Pour justifier cette chasse aux chômeurs, les soutiens du chef de l’Etat ne cessent de mentionner les emplois non pourvus et de reprendre les témoignages de chefs d’entreprise ayant du mal à recruter. En somme, comme l’a résumé crûment Emmanuel Macron face à un chômeur en 2018, il suffirait de « traverser la rue » pour trouver un emploi. Si cette petite phrase est évidemment empreinte de mépris de classe, elle symbolise finalement bien la mauvaise foi du discours macroniste autour du travail. Les emplois non pourvus, estimés à environ 300.000, sont bien trop peu nombreux pour employer les 3,2 millions de demandeurs d’emplois de catégorie A recensés par Pôle Emploi. Ce dernier chiffre est d’ailleurs amené à augmenter à nouveau en cas de réélection du Président sortant, puisque repousser l’âge de départ à la retraite à 65 ans conduira mécaniquement de nombreux seniors au chômage plutôt qu’à la retraite. 

La focalisation sur la supposée mauvaise volonté des chômeurs occulte par ailleurs les autres raisons expliquant que certains emplois ne soient pas pourvus. En effet, si certains secteurs ont indiscutablement des difficultés à recruter, les employeurs ont parfois une part de responsabilité : les conditions de travail, la rémunération, les trajets, les horaires, les possibilités d’évolution ou les diplômes demandés peuvent ne pas convenir aux salariés potentiels.

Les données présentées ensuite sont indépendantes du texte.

(* ===== verification/ServerStreams.v ===== *)
(** * What the server does for a stream

    The request side (messages wait for reads, in order), the response side
    (the pump sends queued messages one body at a time), the terminals of a
    stream, deadlines, cancellation and the loss of the connection. *)
From S2P Require Import Prelude Status CxxString Wire Codec Router Loop SessionSpec ServerConn ServerInv ServerRun ServerCalls.

(** ** The request side *)
Section Reading.
Context (reenter : Out → World → World).

(** A stream whose messages wait for reads. *)
Definition reading (c : Call) : Prop :=
  (call_form c = kClientStreaming ∨ call_form c = kBidi) ∧
  read_finished c = false ∧ read_cb c = None.

(** The decoder when all its messages have been taken. *)
Definition drained_decoder (n : Z) (d : FrameDecoder) : FrameDecoder :=
  d <| messages_ := [] |> <| message_count_ := n |>.

Lemma deliver_messages_queue ms sid w c :
  calls w !! sid = Some c → reading c → messages_ (decoder c) = ms →
  (length (pending_msgs c) + length ms ≤ kQueueBound)%nat →
  ∃ n, deliver_messages reenter (length ms) sid w =
    (true, on_call sid (λ c', c' <| decoder := drained_decoder n (decoder c) |>
                                 <| pending_msgs ::= λ q, q ++ ms |>) w).
Proof.
  revert w c. induction ms as [|m ms IH]; intros w c Hc (Hf & Hrf & Hcb) Hms Hlen; simpl.
  - exists (message_count_ (decoder c)). f_equal. symmetry. apply on_call_id. intros c' Hc'. simplify_eq.
    destruct c. match goal with d : FrameDecoder |- _ => destruct d end.
    simpl in *. subst. by rewrite app_nil_r.
  - rewrite Hc. unfold TakeMessage. rewrite Hms. cbn match.
    rewrite decide_False by (destruct Hf as [-> | ->]; done).
    match goal with |- context [on_call sid ?f w] => set (g := f) end.
    unfold DeliverRead. rewrite (calls_on_call_eq _ _ _ _ Hc). simpl in Hlen.
    change (read_finished (g c)) with (read_finished c). rewrite Hrf. cbn match.
    change (read_cb (g c)) with (read_cb c). rewrite Hcb. simpl negb. simpl orb. cbn match.
    change (pending_msgs (g c)) with (pending_msgs c).
    destruct (Nat.leb_spec kQueueBound (length (pending_msgs c))); [lia|].
    rewrite on_call_on_call. set (g2 := λ c0 : Call, (g c0) <| pending_msgs ::= λ q, q ++ [m] |>).
    assert (Hc2 : calls (on_call sid g2 w) !! sid = Some (g2 c)) by by apply calls_on_call_eq.
    unfold deref. rewrite Hc2. destruct (IH (on_call sid g2 w) (g2 c)) as [n Hn].
    + done.
    + done.
    + done.
    + simpl. rewrite length_app. simpl. lia.
    + exists n. rewrite Hn, on_call_on_call. f_equal. apply on_call_ext. intros c' _.
      unfold g2, g. simpl. by rewrite <-(assoc_L (++)).
Qed.

(** Request data that arrives, and reads. *)
Inductive ReadEvent := RChunk (data : bytes) | RRead (cb : closure).
Definition chunk_of (e : ReadEvent) : option bytes := match e with RChunk b => Some b | _ => None end.
Definition read_of (e : ReadEvent) : option closure := match e with RRead cb => Some cb | _ => None end.
Definition read_step (sid : Z) (e : ReadEvent) (w : World) : World :=
  match e with
  | RChunk data => OnData reenter sid (Some data) false w
  | RRead cb => with_stream_ctx sid (ctx_ReadMessage reenter sid cb) w
  end.

(** The reader keeps up with the decoder: of [n] unread messages there are never
    more than 64, and a read is made only when none waits ([r]). *)
Fixpoint keeps_up (d : FrameDecoder) (n : nat) (r : bool) (es : list ReadEvent) : bool :=
  match es with
  | [] => true
  | RRead _ :: es =>
      negb r && match n with O => keeps_up d 0 true es | S n => keeps_up d n false es end
  | RChunk data :: es =>
      let d := (Consume data d).2 in
      let n := (n + length (messages_ d))%nat in
      let rest := if r then (n - 1)%nat else n in
      (rest <=? kQueueBound)%nat && keeps_up (d <| messages_ := [] |>) rest (r && (n =? 0)%nat) es
  end.

(** A stream with unread messages [q], or a read that waits, and a decoder that
    waits for bytes: [d], but for the number of messages taken so far. *)
Record reader (sid : Z) (q : list bytes) (r : option closure) (d : FrameDecoder) (w : World) : Prop := {
  reader_call : ∃ c n, calls w !! sid = Some c ∧ (call_form c = kClientStreaming ∨ call_form c = kBidi) ∧
    request_done c = false ∧ request_half_closed c = false ∧ read_finished c = false ∧ read_cb c = r ∧ pending_msgs c = q ∧
    decoder c = requeue [] n d;
  reader_ctx : ctxs w !! sid = Some (StreamCtx None);
  reader_wait : is_Some r → q = [];
  reader_decoder : decoder_wf d ∧ decoder_waiting d ∧ messages_ d = []
}.

Definition answered (rs : list closure) (ms : list bytes) : list Out :=
  zip_with (λ cb m, UserRead cb Ok false m) rs ms.

Context (Hquiet : ∀ cb m, quiet reenter (UserRead cb Ok false m)).
#[local] Set Default Proof Using "Hquiet".

Lemma reader_read sid q d cb w :
  reader sid q None d w →
  let w' := read_step sid (RRead cb) w in
  match q with
  | [] => reader sid [] (Some cb) d w' ∧ trace w' = trace w
  | m :: q => reader sid q None d w' ∧ trace w' = trace w ++ [UserRead cb Ok false m]
  end.
Proof.
  intros [(c & n & Hc & Hf & Hd & Hh & Hrf & Hr & Hq & Hdec) Hx _ Hw]. cbn [read_step].
  unfold with_stream_ctx, with_ctx. rewrite Hx. unfold ctx_ReadMessage.
  rewrite Hx, Hc, Hrf, Hq, Hr, Hh. destruct q as [|m q].
  - split; [|done]. split; try done. do 2 eexists. split; [by apply calls_on_call_eq|done].
  - unfold call_out. rewrite Hquiet. split; [|done]. split; try done.
    exists (c <| pending_msgs := q |>), n. split; [simpl; by rewrite lookup_alter_eq, Hc|done].
Qed.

Ce phénomène est par exemple particulièrement visible dans les « métiers du lien », où les salariés gagnent souvent bien moins que le SMIC malgré un dévouement considérable et des horaires à rallonge. Le secteur de l’hôtellerie-restauration connaît une situation similaire, le chômage forcé durant la crise sanitaire ayant conduit de nombreux employés à l’introspection sur leur travail et à plus d’exigences en matière de salaires et de conditions de travail lors de la reprise.

Allier plein emploi et protection des travailleurs

Faut-il en conclure que le plein-emploi est donc nécessairement inatteignable ? Ou que celui-ci ne pourrait se faire qu’en tordant le bras aux chômeurs pour les forcer à accepter n’importe quel emploi ? Non. Certes, la création d’emplois bas de gamme parvient à réduire le niveau d’inactivité. Mais elle a aussi pour conséquence de faire baisser le pouvoir d’achat – et donc la demande -, d’encourager le travail mal fait ou encore d’augmenter le nombre de maladies et d’accidents liés au travail, ce qui a des coûts importants pour la Sécurité sociale. Un tel scénario n’est donc pas souhaitable. Bien sûr, une adéquation parfaite entre les besoins des patrons et les souhaits des demandeurs d’emploi est impossible. Mais l’histoire économique nous rappelle que le chômage et la précarité de l’emploi n’ont rien d’une fatalité.

Le vivier d’emplois dans la reconstruction écologique et le renforcement des services publics est considérable.

Ainsi, face à un chômage de masse et à l’appauvrissement de la population américaine suite à la crise de 1929, le Président Franklin Delano Roosevelt (FDR) mit en place une protection sociale minimale et lança de grands projets pour relancer l’économie. Ce « New Deal » comportait bien sûr une vaste programme de construction d’infrastructures essentielles pour l’avenir du pays, telles que des routes, des barrages ou des réseaux électriques. Étant donné l’impréparation de nos sociétés face au changement climatique, de plus en plus violent, un programme similaire devrait aujourd’hui être une priorité. Concrètement, ce « Green New Deal » proposé par la gauche anglo-saxonne depuis quelques années consisterait à employer des millions de personnes pour isoler les bâtiments, améliorer les transports en commun, réparer les dégâts infligés à l’environnement ou encore préparer nos réseaux (électricité, eau, gaz, internet) aux impacts d’une météo de plus en plus folle. Le vivier d’emplois est donc considérable. Si la reconstruction écologique et le renforcement des services publics doivent être le cœur d’un nouveau « New Deal », d’autres professions y auraient également leur place. Par exemple, le monde artistique, très sévèrement affecté par la crise, fut fortement soutenu par FDR, via le Federal Arts Project. Concrètement, l’État employa directement 10.000 artistes, qui enseignèrent leurs savoirs dans les écoles et réalisèrent plus de 200.000 œuvres pour des bâtiments publics. Ici encore, un tel programme serait sans doute bien préférable au régime d’intermittent du spectacle.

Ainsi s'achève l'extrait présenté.